Bergdahl appeared visibly shaken as the sentence was announced, according to CNN affiliate WRAL. Two of his attorneys stood by his side with their hands on his back while the judge, Army Col. Jeffery R. Nance, read the sentence.
The soldier, whom the Taliban held for five years after he deserted his Afghanistan outpost, pleaded guilty last month to the charges.
Bergdahl was released in May 2014 in a controversial exchange for five Guantanamo Bay detainees.
He originally faced the possibility of life in prison, but the prosecution asked the judge for a 14-year sentence. Bergdahl’s attorneys asked Nance for a punishment of dishonorable discharge.
Bergdahl had chosen to be tried by a military judge instead of a jury.
Gen. Robert Abrams, the commanding general of Forces Command and the convening authority in Bergdahl’s case, will review the sentence, according to Paul Boyce, an Army spokesman. Abrams could potentially reduce Bergdahl’s sentence.

Defense: Bergdahl ‘should not have been in the Army’

Bergdahl’s attorneys asked the judge for leniency during sentencing hearings, arguing he had a previously undiagnosed mental illness when he left his post.
“Hypothetically, he probably should not have been in the Army,” said Capt.
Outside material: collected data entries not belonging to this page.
(** ** The simulation loop *)

Lemma randint_range lo hi k :
  (lo <= hi)%Z → (lo <= randint lo hi k <= hi)%Z.
Proof.
  intros Hle. unfold randint.
  pose proof (Z.mod_pos_bound (Z.of_nat k) (hi - lo + 1)). lia.
Qed.

Lemma list_remove_first_length r l :
  r ∈ l → S (length (list_remove_first r l)) = length l.
Proof.
  induction l as [|y l IH]; simpl; intros Hr.
  - now apply elem_of_nil in Hr.
  - destruct (decide (y = r)) as [->|Hy]; [reflexivity|].
    apply elem_of_cons in Hr as [->|Hr]; [done|]. simpl. now rewrite IH.
Qed.

Lemma choice_elem_of l k (h : heap) :
  l ≠ [] → ∃ r, choice l k h = Ret r h ∧ r ∈ l.
Proof.
  intros Hne. unfold choice.
  destruct (lookup_lt_is_Some_2 l (k mod length l)) as [r Hr].
  { apply Nat.mod_upper_bound. destruct l; [done|simpl; lia]. }
  exists r. rewrite Hr. split; [reflexivity|].
  eapply list_elem_of_lookup_2, Hr.
Qed.

Lemma iteration_ok a fuel d s h :
  sim_ok a h s → 52 ≤ fuel →
  ∃ s' h', iteration a fuel d s h = Ret s' h' ∧ sim_ok a h' s'.
Proof.
  intros (l & Hinv & Hreach & Hlen & Hatt & Hfc & Hcount) Hfuel.
  unfold iteration.
  destruct (draw_alloc d && (alloc_attempts s <? 50)) eqn:Hcond1.
  - apply andb_true_iff in Hcond1 as [Hd Hlt]. apply Nat.ltb_lt in Hlt.
    rewrite Hd. cbn [negb andb].
    pose proof (randint_range 5 50 (draw d) ltac:(lia)) as Hsz.
    set (sz := randint 5 50 (draw d)) in *.
    destruct (first_fit_inv a h l (allocated s) sz fuel Hinv)
      as [[_ Hnone]|(r & h' & l' & Hsome & Hinv')]; [lia|lia| |].
    + pose proof Hinv as (Hc & _).
      exists (mkSim (allocated s) (S (alloc_attempts s)) (free_count s)), h.
      split.
      * rewrite run_assoc. erewrite run_bind by exact Hnone.
        rewrite run_assoc.
        erewrite run_bind
          by (apply (print_memory_view a h l fuel Hc); lia).
        reflexivity.
      * exists l. cbn [allocated alloc_attempts free_count].
        split; [exact Hinv|]. split; [exact Hreach|]. repeat split; lia.
    + pose proof Hinv' as (Hc' & _).
      destruct (first_fit_step a h l (allocated s) fuel sz _ h' Hinv Hsome)
        as [(? & _)|(r0 & l0 & [= <-] & Hc0 & Hlen0 & _)]; [discriminate|].
      rewrite <- (chain_unique _ _ _ _ Hc' Hc0) in Hlen0.
      exists (mkSim (allocated s ++ [r]) (S (alloc_attempts s)) (free_count s)),
             h'.
      split.
      * rewrite run_assoc. erewrite run_bind by exact Hsome.
        rewrite run_assoc.
        erewrite run_bind
          by (apply (print_memory_view a h' l' fuel Hc'); lia).
        reflexivity.
      * exists l'. cbn [allocated alloc_attempts free_count].
        split; [exact Hinv'|]. split.
        { apply (reach_alloc a h (allocated s) fuel sz r h' Hreach); [lia|].
          exact Hsome. }
        rewrite length_app. simpl. repeat split; lia.
  - rewrite run_ret.
    destruct (negb (draw_alloc d) && (free_count s <? 30)
              && truthy (allocated s)) eqn:Hcond2.
    + apply andb_true_iff in Hcond2 as [Hcond2 Hne].
      apply andb_true_iff in Hcond2 as [_ Hlt]. apply Nat.ltb_lt in Hlt.
      assert (Hne' : allocated s ≠ []) by (destruct (allocated s); done).
      destruct (choice_elem_of (allocated s) (draw d) h Hne')
        as (r & Hchoice & Hr).
      destruct (free_block_inv a h l (allocated s) r Hinv Hr)
        as (h' & l' & Hrun & Hinv').
      pose proof Hinv' as (Hc' & _).
      destruct (free_block_step a h l (allocated s) r Hinv Hr)
        as (h0 & l0 & Hrun0 & Hc0 & Hlen0 & _).
      rewrite Hrun in Hrun0. injection Hrun0 as <-.
      rewrite <- (chain_unique _ _ _ _ Hc' Hc0) in Hlen0.
      exists (mkSim (list_remove_first r (allocated s)) (alloc_attempts s)
                    (S (free_count s))), h'.
      split.
      * erewrite run_bind by exact Hchoice.
        erewrite run_bind by exact Hrun.
        erewrite run_bind
          by (apply (print_memory_view a h' l' fuel Hc'); lia).
        reflexivity.
      * exists l'. cbn [allocated alloc_attempts free_count].
        split; [exact Hinv'|]. split.
        { apply (reach_free a h (allocated s) r h' Hreach Hr Hrun). }
        pose proof (list_remove_first_length r _ Hr).
        repeat split; lia.
    + exists s, h. split; [reflexivity|]. exists l. auto 10.
Qed.
(** * A shallow embedding of the Si4713 FM transmitter driver

    The repository holds the driver twice: [src/radio/radio.go], which keeps
    one package-level byte buffer per command and overwrites its parameter
    bytes before every send, and [src/unnamed/part_001], which builds a fresh
    frame for every call.  Both are embedded here, function by function, in
    the modules [Radio] and [Part001]; the code they share (opcodes, property
    addresses, the bus contract) comes first.

    Machine integers are [Z] with the wrap-around of every conversion written
    out; a Go [string] is a Rocq [string] (a sequence of bytes); an [error] is
    an [option error], [None] being Go's [nil]. *)

From Stdlib Require Import ZArith List String Ascii Lia Bool.
From Stdlib Require Import DecimalString HexadecimalString.
From stdpp Require Import base list.
Import ListNotations.
Open Scope Z_scope.

(** ** Machine integers *)

Definition to_u8 (x : Z) : Z := x mod 256.
Definition to_u16 (x : Z) : Z := x mod 65536.
Definition to_i8 (x : Z) : Z :=
  let y := x mod 256 in if y <? 128 then y else y - 256.

(** [len(s)] and [[]byte(s)] of a Go string. *)
Definition len_string (s : string) : Z := Z.of_nat (String.length s).
Definition bytes_of_string (s : string) : list Z :=
  map (fun c => Z.of_N (N_of_ascii c)) (list_ascii_of_string s).
Definition len {A} (l : list A) : Z := Z.of_nat (length l).

(** ** Constants of the protocol *)

Definition low : Z := 0x0.
Definition high : Z := 0x1.

Definition Address : Z := 0x63.
Definition AlternativeAddress : Z := 0x11.
Definition DEFAULT_RDS_PROGRAM_ID : Z := 0xADAF.

Definition STATUS_CTS : Z := 0x80.
Definition CMD_POWER_UP : Z := 0x01.
Definition CMD_GET_REV : Z := 0x10.
Definition CMD_POWER_DOWN : Z := 0x11.
Definition CMD_SET_PROPERTY : Z := 0x12.
Definition CMD_GET_PROPERTY : Z := 0x13.
Definition CMD_GET_INT_STATUS : Z := 0x14.
Definition CMD_TX_TUNE_FREQ : Z := 0x30.
Definition CMD_TX_TUNE_POWER : Z := 0x31.
Definition CMD_TX_TUNE_MEASURE : Z := 0x32.
Definition CMD_TX_TUNE_STATUS : Z := 0x33.
Definition CMD_TX_ASQ_STATUS : Z := 0x34.
Definition CMD_TX_RDS_BUFF : Z := 0x35.
Definition CMD_TX_RDS_PS : Z := 0x36.
Definition CMD_GPO_CTL : Z := 0x80.
Definition CMD_GPO_SET : Z := 0x81.

Definition PROP_REFCLK_FREQ : Z := 0x0201.
Definition PROP_TX_COMPONENT_ENABLE : Z := 0x2100.
Definition PROP_TX_AUDIO_DEVIATION : Z := 0x2101.
Definition PROP_TX_RDS_DEVIATION : Z := 0x2103.
Definition PROP_TX_PREEMPHASIS : Z := 0x2106.
Definition PROP_TX_ACOMP_ENABLE : Z := 0x2200.
Definition PROP_TX_ACOMP_GAIN : Z := 0x2204.
Definition PROP_TX_RDS_INTERRUPT_SOURCE : Z := 0x2C00.
Definition PROP_TX_RDS_PI : Z := 0x2C01.
Definition PROP_TX_RDS_PS_MIX : Z := 0x2C02.
Definition PROP_TX_RDS_PS_MISC : Z := 0x2C03.
Definition PROP_TX_RDS_PS_REPEAT_COUNT : Z := 0x2C04.
Definition PROP_TX_RDS_MESSAGE_COUNT : Z := 0x2C05.
Definition PROP_TX_RDS_PS_AF : Z := 0x2C06.
Definition PROP_TX_RDS_FIFO_SIZE : Z := 0x2C07.

(** [type command []uint8] *)
Definition command := list Z.

(** ** Errors, log calls and the observable trace *)

(** An argument of a [Printf]-style call.  [ArgF32Div n d] stands for the
    value [float32(n)/d], which the driver only ever passes on to a
    formatter. *)
Inductive fmt_arg : Type :=
| ArgInt (z : Z)
| ArgStr (s : string)
| ArgF32Div (num den : Z).

(** A Go [error] value: one handed up by the bus, or one built by
    [fmt.Errorf] from a format and its arguments. *)
Inductive error : Type :=
| BusError (code : Z)
| Errorf (format : string) (args : list fmt_arg).

(** A function value of type [func(format string, v ...interface{})]. *)
Inductive sink : Type := Sink (id : Z).

(** The value behind an [i2c.Connection]. *)
Definition connection := Z.

(** Everything the driver does that the outside can see, in order. *)
Inductive event : Type :=
| EvGetConnection (addr busno : Z)
| EvDigitalWrite (pin : string) (level : Z)
| EvWrite (frame : list Z)
| EvWriteByte (b : Z)
| EvReadByte (b : Z)
| EvRead (size : Z) (data : list Z)
| EvSleep (ms : Z)
| EvLog (k : sink) (format : string) (args : list fmt_arg).
(** * douyinLive: the session engine of [douyin.go], embedded in Rocq

    The Go type [DouyinLive] and its methods are translated function by
    function.  The session record is threaded through a small state monad
    whose outcome is either a normal return or a Go panic (nil dereference).
    Everything the session does to the outside world (log lines, dials,
    reads, writes, closes, sleeps, handler calls) is appended to a trace, and
    everything the outside world answers (dial results, write errors, ...)
    is taken from an environment record indexed by call counters.

    External packages are not part of the repository.  Their functions are
    either parameters (protobuf, gzip, regexp: record [Lib]) or, where the
    session's control flow depends on their exact behaviour, small models of
    the published library code (gorilla/websocket's close-error predicates,
    avast/retry-go's [Do] loop), each marked as such. *)

From Stdlib Require Import String Ascii List ZArith Bool Lia.
From Stdlib.Strings Require Import Byte.
Import ListNotations.
Local Open Scope string_scope.
Local Open Scope Z_scope.
Set Warnings "-register-all".

(** ** Go values *)

Definition bytes := list byte.

(** A Go [error] value, by dynamic type.  Only the dynamic types that the
    session can tell apart are distinguished. *)
Inductive error : Type :=
| CloseError (Code : Z) (Text : string)
    (* a pointer to websocket.CloseError *)
| OtherError (msg : string)
    (* any other error value: net errors, websocket.ErrBadHandshake, io.EOF,
       protobuf and gzip errors *)
| Errorf (format : string) (args : list Z) (cause : error)
    (* fmt.Errorf(format, args..., cause) with one %w verb *)
| unrecoverableError (e : error)
    (* retry.unrecoverableError{e}, built by retry.Unrecoverable *)
| RetryError (errorLog : list error).
    (* retry.Error, the slice of errors retry.Do returns *)

(** A transport handle (a pointer to websocket.Conn), named by a number. *)
Definition Conn := nat.
(** Whatever a call does, a consent-guarded buffer it leaves holds events
    that were there before, and at most one new event: the one of the call,
    when it is an ingestion made with consent. *)
Lemma serve_touch (c : Collector F) call e :
  In e (touchEvents (serve c call)) ->
  In e (touchEvents c) \/
  exists env event,
    call = OnTouchEvent env event /\ hasUserConsent env = true /\
    e = {| touch_timestamp := currentTimeMillis env;
           x := event_x event; y := event_y event;
           touch_pressure := event_pressure event; size := event_size event;
           touch_duration := wrapLong (eventTime event - downTime event);
           touch_action := event_action event |}.
Proof.
  destruct call as [cb | env uuid | env | env | env event | env k d f p | env s a d
                    | env event | ]; cbn [serve].
  - intros H; left; exact H.
  - unfold startCollection.
    destruct (isCollecting c); [intros H; left; exact H|].
    destruct (negb (hasUserConsent env)); cbn; intros H; [left; exact H | contradiction].
  - unfold stopCollection.
    destruct (negb (isCollecting c)); cbn; intros H; [left; exact H | contradiction].
  - unfold tick. destruct (isCollecting c); [| intros H; left; exact H].
    intros H. left. now apply (tick_body_buffers env c).
  - unfold onTouchEvent.
    destruct (isCollecting c); cbn [negb orb]; [| intros H; left; exact H].
    destruct (hasUserConsent env) eqn:Hc; cbn [negb]; [| intros H; left; exact H].
    destruct (List.length (touchEvents c) <? MAX_TOUCH_EVENTS)%nat.
    + cbn. intros H. apply in_app_or in H. destruct H as [H | [<- | []]];
        [left; exact H | right; eauto].
    + destruct (touchEvents c) as [| old rest] eqn:Et; cbn; [rewrite Et; intros []|].
      intros H. apply in_app_or in H. destruct H as [H | [<- | []]];
        [left; right; exact H | right; eauto].
  - unfold onTypingEvent.
    destruct (negb (isCollecting c) || negb (hasUserConsent env));
      [intros H; left; exact H|].
    destruct (List.length (typingEvents c) <? MAX_TYPING_EVENTS)%nat;
      [intros H; left; exact H|].
    destruct (removeAt0 (typingEvents c)); intros H; left; exact H.
  - unfold onNavigationEvent.
    destruct (negb (isCollecting c) || negb (hasUserConsent env));
      intros H; left; exact H.
  - unfold onSensorChanged.
    destruct event as [event|]; [| intros H; left; exact H].
    destruct (negb (isCollecting c)); [intros H; left; exact H|].
    match goal with
    | |- context [(MAX_SENSOR_DATA <? List.length ?added)%nat] =>
        destruct (MAX_SENSOR_DATA <? List.length added)%nat;
        [ destruct (removeAt0 added) | ]
    end; intros H; left; exact H.
  - cbn. intros [].
Qed.
Lemma show_effect (o : Oled) (b : bus) :
  width o = 128 -> pages o = 8 -> length (buffer o) = 1025%nat ->
  Oled.show (o, b)
  = (Return tt,
     (set_write_commands
        (write_commands o
         ++ map (fun cmd => [128; cmd]) [33; 0; 127; 34; 0; 7]
         ++ map (fun i => 64 :: slice (16 * i) (16 * i + 16)
                                  (drop 1 (buffer o))) (seq 0 64))
        (set_temp (128, 7) o), b),
     []).
Proof.
  intros Hw Hp Hlen.
  assert (Hall : Forall (fun i => (i < 64)%nat) (seq 0 64)).
  { apply Forall_forall. intros i Hi. apply elem_of_seq in Hi. lia. }
  unfold Oled.show, Oled.write_framebuf, Oled.xpos.
  unfold bind at 1. unfold self at 1. cbn [fst snd]. rewrite Hw, Hp.
  change (128 =? 64) with false. change (128 =? 72) with false.
  change (0 + (0 + 0)) with 0. change (128 - 1 + (0 + 0)) with 127.
  change (8 - 1) with 7.
  repeat (unfold bind at 1; rewrite write_cmd_effect by lia).
  rewrite write_framebuf_loop_effect; [|exact Hlen|exact Hall].
  cbn [write_commands buffer set_write_commands set_temp app].
  rewrite <- !app_assoc. reflexivity.
Qed.

(** X12.  The synchronous [show] of the 128 x 64 display sends nothing: it
    appends to the queue of [start] the six commands of the addressing
    window and the 64 chunks of the frame buffer, after what the queue
    held, and leaves the buffer, the bus and [failed] as they were. *)
Theorem oled_show_queues_frame (o : Oled) (b : bus) :
  width o = 128 -> pages o = 8 -> length (buffer o) = 1025%nat ->
  let chunk := fun i : nat =>
    slice (16 * i) (16 * i + 16) (drop 1 (buffer o)) in
  let r := Oled.show (o, b) in
  result_of r = Return tt /\ calls_of r = [] /\ (state_of r).2 = b
  /\ write_commands (state_of r).1
     = write_commands o
       ++ map (fun cmd => [128; cmd]) [33; 0; 127; 34; 0; 7]
       ++ map (fun i => 64 :: chunk i) (seq 0 64)
  /\ buffer (state_of r).1 = buffer o
  /\ failed (state_of r).1 = failed o.
Proof.
  intros Hw Hp Hlen chunk r. subst r chunk.
  rewrite (show_effect o b Hw Hp Hlen). repeat split.
Qed.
Nina Banks, one of his military defense attorneys, in her closing argument.
Bergdahl suffered from numerous mental illnesses, including schizotypal personality disorder and post-traumatic stress disorder, according to Dr. Charles Morgan, a forensic psychiatrist and professor at the University of New Haven and Yale University. He testified for the defense Wednesday.